How we got to now

October 22, 2017


Food is one of the most intimate experiences of life. Think about food and all of our interactions with it on a daily basis. We wake up. We eat.  If we don’t eat, we wish we had eaten. Most of our plans for the day are made around our eating schedule. We plan activities before lunch and after lunch; we plan to eat dinner with certain people at certain times.


Food consumes a vast amount of brain space for most people on a daily basis, not to mention the time we actually spend eating, and it’s ultimately for good cause. We have to eat to survive. And, if we are going to be eating for nourishment shouldn’t we know what it is we are eating? On top of that, shouldn’t we be able to enjoy what we are eating both from a flavor standpoint and a conscious standpoint? Yet, how many of us can look down at our meal and list where the food came from or what is in it? If you are like me the farthest you can trace most meals is to the teenager who handed it to you through the window or the store isle you plucked it from. How many of us finish a meal feeling unsatisfied or even slightly guilty at the amount of unidentified substance we just crammed into our mouths? Is this the way food is meant to be done?

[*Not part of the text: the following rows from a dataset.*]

(** X5. One scan appends exactly one [meta_path_changed] alert, with
    the sealed and the current list of hook type names, when the two
    lists differ (in length, order or content), and none when they are
    equal. *)
Theorem meta_path_diff w s :
  ∃ new,
    alerts (scan w s).2 = alerts s ++ new ∧
    List.filter is_meta_path_changed new
    = if decide (meta_path w = meta_path0 s) then []
      else [MetaPathChanged (meta_path0 s) (meta_path w)].
Proof.
  unfold _scan_once.
  destruct (scan_targets sha256 (w, s) (targets s)) as [w1 s1] eqn:Ht.
  simpl.
  apply scan_targets_frame in Ht
    as ((_ & Hmp & _ & _) & Hs1 & n1 & Ha1 & Hf1).
  assert (Hm0 : meta_path0 s1 = meta_path0 s)
    by (by destruct Hs1 as (_&_&_&_&_&E&_)).
  destruct (scan_env_frame w1 (scan_meta_path w1 s1)) as (_ & n3 & Ha3 & Hf3).
  assert (Hn1 : List.filter is_meta_path_changed n1 = []).
  { apply filter_none. eapply Forall_impl; [exact Hf1|].
    intros a (d & _ & Ha). by eapply target_alert_not_meta. }
  assert (Hn3 : List.filter is_meta_path_changed n3 = []).
  { apply filter_none. eapply Forall_impl; [exact Hf3|].
    intros a Ha. by destruct a. }
  rewrite Ha3. unfold scan_meta_path. rewrite Hmp, Hm0.
  case_decide.
  - exists (n1 ++ n3). split.
    + by rewrite Ha1, <- app_assoc.
    + by rewrite List.filter_app, Hn1, Hn3.
  - eexists (n1 ++ [_] ++ n3). split.
    + simpl. by rewrite Ha1, <- !app_assoc.
    + rewrite !List.filter_app, Hn1, Hn3. done.
Qed.

(** *** What a scan and a run leave alone *)

Lemma scan_target_report w s d : report (scan_step (w, s) d).2 = report s.
Proof.
  unfold scan_target, restore.
  destruct (_resolve_dotted w d) as [[[[c cur] cq] attr]|e]; [|done].
  destruct (baseline s !! d); [|done].
  destruct (negb _); [|done].
  destruct (auto_restore _); [|done].
  by destruct (bind _ _).
Qed.

Lemma scan_targets_report ts : ∀ w s,
  report (scan_targets sha256 (w, s) ts).2 = report s.
Proof.
  induction ts as [|d ts IH]; intros w s; [done|].
  rewrite scan_targets_cons.
  pose proof (scan_target_report w s d) as H.
  destruct (scan_step (w, s) d) as [w1 s1]. by rewrite IH.
Qed.

Lemma scan_once_report w s : report (scan w s).2 = report s.
Proof.
  unfold _scan_once.
  pose proof (scan_targets_report (targets s) w s) as H.
  destruct (scan_targets sha256 (w, s) (targets s)) as [w1 s1]. simpl in *.
  unfold scan_env, scan_meta_path.
  destruct (env_alert _ _); case_decide; simpl; done.
Qed.

(** X6. A scan does not change the configuration of the guard
    (targets, flags, baseline, retained originals, sealed hook list and
    environment) nor its report; it only appends to the alert log. *)
Theorem scan_keeps_guard_config w s :
  let s' := (scan w s).2 in
  same_config s s' ∧ report s' = report s ∧
  ∃ new, alerts s' = alerts s ++ new.
Proof.
  intros s'. subst s'.
  destruct (scan w s) as [w1 s1] eqn:Hs.
  pose proof (scan_once_report w s) as Hrep. rewrite Hs in Hrep.
  apply scan_once_frame in Hs as (_ & Hc & Hn). done.
Qed.

(** *** Alerts and events of a run *)

Lemma scan_once_no_exception_alert w s :
  ∃ new, alerts (scan w s).2 = alerts s ++ new ∧
         Forall (λ a, is_exception_alert a = false) new.
Proof.
  unfold _scan_once.
  destruct (scan_targets sha256 (w, s) (targets s)) as [w1 s1] eqn:Ht.
  simpl.
  apply scan_targets_frame in Ht as (_ & _ & n1 & Ha1 & Hf1).
  destruct (scan_env_frame w1 (scan_meta_path w1 s1)) as (_ & n3 & Ha3 & Hf3).
  rewrite Ha3. unfold scan_meta_path. case_decide; simpl.
  - exists (n1 ++ n3). split; [by rewrite Ha1, <- app_assoc|].
    apply Forall_app. split.
    + eapply Forall_impl; [exact Hf1|]. intros a (d & _ & Ha). by destruct a.
    + eapply Forall_impl; [exact Hf3|]. intros a Ha. by destruct a.
  - eexists (n1 ++ [_] ++ n3). split; [by rewrite Ha1, <- !app_assoc|].
    rewrite !Forall_app. repeat split.
    + eapply Forall_impl; [exact Hf1|]. intros a (d & _ & Ha). by destruct a.
    + by repeat constructor.
    + eapply Forall_impl; [exact Hf3|]. intros a Ha. by destruct a.
Qed.

(** The alert log after a run: the alerts of the scans, then the
    exception alert if the program failed. *)
Lemma run_alerts w s path args t0 t1 :
  ∃ scanned,
    alerts (end_guard (run_guard w s path args t0 t1))
    = alerts s ++ scanned
        ++ match program_outcome sha256 run_path w s path args with
           | Failed e => [ExceptionAlert (repr_exn e)]
           | _ => []
           end ∧
    Forall (λ a, is_exception_alert a = false) scanned.
Proof.
  unfold run, program_outcome, entry_world, run_try.
  set (w0 := set_argv _ w).
  destruct (Qlt_le_dec 0 (interval s)).
  - destruct (scan_once_no_exception_alert w0 s) as (na & Hna & Hfa).
    destruct (_scan_once sha256 w0 s) as [wa sa]; simpl in *.
    destruct (run_path path wa) as [wb ob]; simpl.
    destruct ob as [|code|e|b]; simpl.
    + destruct (scan_once_no_exception_alert wb sa) as (nc & Hnc & Hfc).
      destruct (_scan_once sha256 wb sa) as [wc sc]; simpl in *.
      exists (na ++ nc). split.
      * by rewrite Hnc, Hna, app_nil_r, <- app_assoc.
      * by apply Forall_app.
    + exists na. split; [|done].
      destruct (exit_status code); simpl; by rewrite Hna, app_nil_r.
    + exists na. split; [|done]. by rewrite Hna, <- app_assoc.
    + exists na. split; [|done]. by rewrite Hna, app_nil_r.
  - destruct (run_path path w0) as [wb ob]; simpl.
    destruct ob as [|code|e|b]; simpl.
    + destruct (scan_once_no_exception_alert wb s) as (nc & Hnc & Hfc).
      destruct (_scan_once sha256 wb s) as [wc sc]; simpl in *.
      exists nc. split; [|done]. by rewrite Hnc, app_nil_r.
    + exists []. split; [|done].
      destruct (exit_status code); simpl; by rewrite app_nil_r.
    + exists []. by split.
    + exists []. split; [|done]. by rewrite app_nil_r.
Qed.

(** X7. A run logs an [exception] alert exactly when an [Exception]
    escaped the guarded program: then one alert with the repr of that
    exception, placed after all other alerts; after a normal end, a
    [SystemExit] or an exception [run] does not catch, none. *)
Theorem exception_alert_iff_failure w s path args t0 t1 :
  ∃ new,
    alerts (end_guard (run sha256 abspath run_path w s path args t0 t1))
    = alerts s ++ new ∧
    match program_outcome sha256 run_path w s path args with
    | Failed e =>
        List.filter is_exception_alert new = [ExceptionAlert (repr_exn e)] ∧
        last new = Some (ExceptionAlert (repr_exn e))
    | _ => List.filter is_exception_alert new = []
    end.
Proof.
  destruct (run_alerts w s path args t0 t1) as (scanned & Ha & Hf).
  eexists. split; [exact Ha|].
  rewrite List.filter_app, (filter_none _ _ Hf).
  destruct (program_outcome _ _ _ _ _ _); simpl; try done.
  split; [done|]. by rewrite last_snoc.
Qed.

Lemma handler_events_prints o :
  Forall (λ e, is_run_path e = false ∧ is_sleep e = false) (handler_events o).
Proof.
  destruct o as [|code|e|b]; simpl; try (by repeat constructor).
  destruct (exit_status code); by repeat constructor.
Qed.


(** X9. A non-positive interval given to the constructor is the
    interval 0: the guard is the same, so the run neither scans before
    the program nor sleeps. *)
Theorem nonpositive_interval_is_zero w ts ar i path args t0 t1 :
  (i <= 0)%Q ->
  __init__ w ts ar i = __init__ w ts ar 0 ∧
  let r := run sha256 abspath run_path w (__init__ w ts ar i) path args t0 t1 in
  List.filter is_sleep (end_events r) = [] ∧
  ∃ p1 p2 rest,
    end_events r = Print p1 :: Print p2 :: RunPath path "__main__" :: rest.
Proof.
  intros Hi.
  assert (Hc : clamp_interval i = 0%Q).
  { unfold clamp_interval. destruct (Qlt_le_dec 0 i) as [Hlt|_]; [|done].
    exfalso. by apply (Qlt_not_le _ _ Hlt). }
  assert (Heq : __init__ w ts ar i = __init__ w ts ar 0).
  { unfold __init__. by rewrite Hc. }
  split; [exact Heq|]. rewrite Heq. intros r.
  destruct (run_events sha256 abspath run_path w (__init__ w ts ar 0)
              path args t0 t1) as (rep & _ & _ & Hev).
  fold r in Hev. simpl in Hev. split.
  - rewrite Hev. simpl.
    assert (Hh : List.filter is_sleep
                   (handler_events
                      (program_outcome sha256 run_path w
                         (__init__ w ts ar 0) path args)) = []).
    { apply filter_none. eapply Forall_impl; [apply handler_events_prints|].
      by intros ? [_ ?]. }
    destruct (program_outcome _ _ _ _ _ _); simpl in *;
      rewrite ?List.filter_app, ?Hh; done.
  - do 3 eexists. exact Hev.
Qed.

(** X10. With auto-restore off the harness writes to no object: the
    guarded program starts on the heap [run] was called on, and the
    heap when [run] ends is the one the program left. *)
Theorem run_without_auto_restore_keeps_heap w s path args t0 t1 :
  auto_restore s = false ->
  let entry := entry_world sha256 w s path args in
  heap entry = heap w ∧
  heap (end_world (run sha256 abspath run_path w s path args t0 t1))
  = heap (run_path path entry).1.
Proof.
  intros Har. unfold run, entry_world, run_try.
  set (w0 := set_argv _ w).
  destruct (Qlt_le_dec 0 (interval s)).
  - destruct (scan_once_no_restore sha256 w0 s Har) as (Hwa & _).
    destruct (_scan_once sha256 w0 s) as [wa sa] eqn:Ha; simpl in *.
    subst wa. split; [done|].
    apply scan_once_frame in Ha as (_ & (_ & Har' & _) & _).
    destruct (run_path path w0) as [wb ob]; simpl.
    destruct ob as [|code|e|b]; simpl.
    + destruct (scan_once_no_restore sha256 wb sa) as (Hwc & _);
        [congruence|].
      destruct (_scan_once sha256 wb sa) as [wc sc]; simpl in *. by subst.
    + by destruct (exit_status code).
    + done.
    + done.
  - split; [done|].
    destruct (run_path path w0) as [wb ob]; simpl.
    destruct ob as [|code|e|b]; simpl.
    + destruct (scan_once_no_restore sha256 wb s Har) as (Hwc & _).
      destruct (_scan_once sha256 wb s) as [wc sc]; simpl in *. by subst.
    + by destruct (exit_status code).
    + done.
    + done.
Qed.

I have come to learn over the years that I have a heritage of farming. Both of my grandparents on both sides of my family grew up on farms that were in our family for generations. But, like so many others, they saw the demise of farming in America. By the time my parents were born, all farming operations had been shut down and the respective family members had gone on to find other occupations outside of the food industry. And, just like that, farming was no longer a part of my family’s life.


 So, why did this happen? The obvious answer is innovation and technology, which can only be good, right? Well, unfortunately what started out by bringing us larger quantities of consistent food supply has also led to many unintentional consequences. The family farms that thrived off having a diverse range of products, known as bio-diverse farming, were replaced with large single crop farms, or monoculture farming, through the use of newly invented mechanical equipment and chemical additives. These methods, though, have led to enormous land degradations and the loss of natural eco-systems that were once fed by the bio-diverse farming of family farms across the country.


As farming has transitioned into this highly efficient machine, the natural limits of agriculture have been altered to increase profitability through longer shelf life and artificial appearances. Therefore, products that are often months old will continue to sell regardless of the fact that they are void of their nutritional properties, not to mention flavor. While this is just a very brief snapshot of a very complex industry, it helps begin to paint the picture of how we arrived at our current predicament with food. As we move forward in this project, we will unpack this further, looking at many types of farming and food, from proven methods and trusted recipes, to technological advancements and the exploration of new techniques.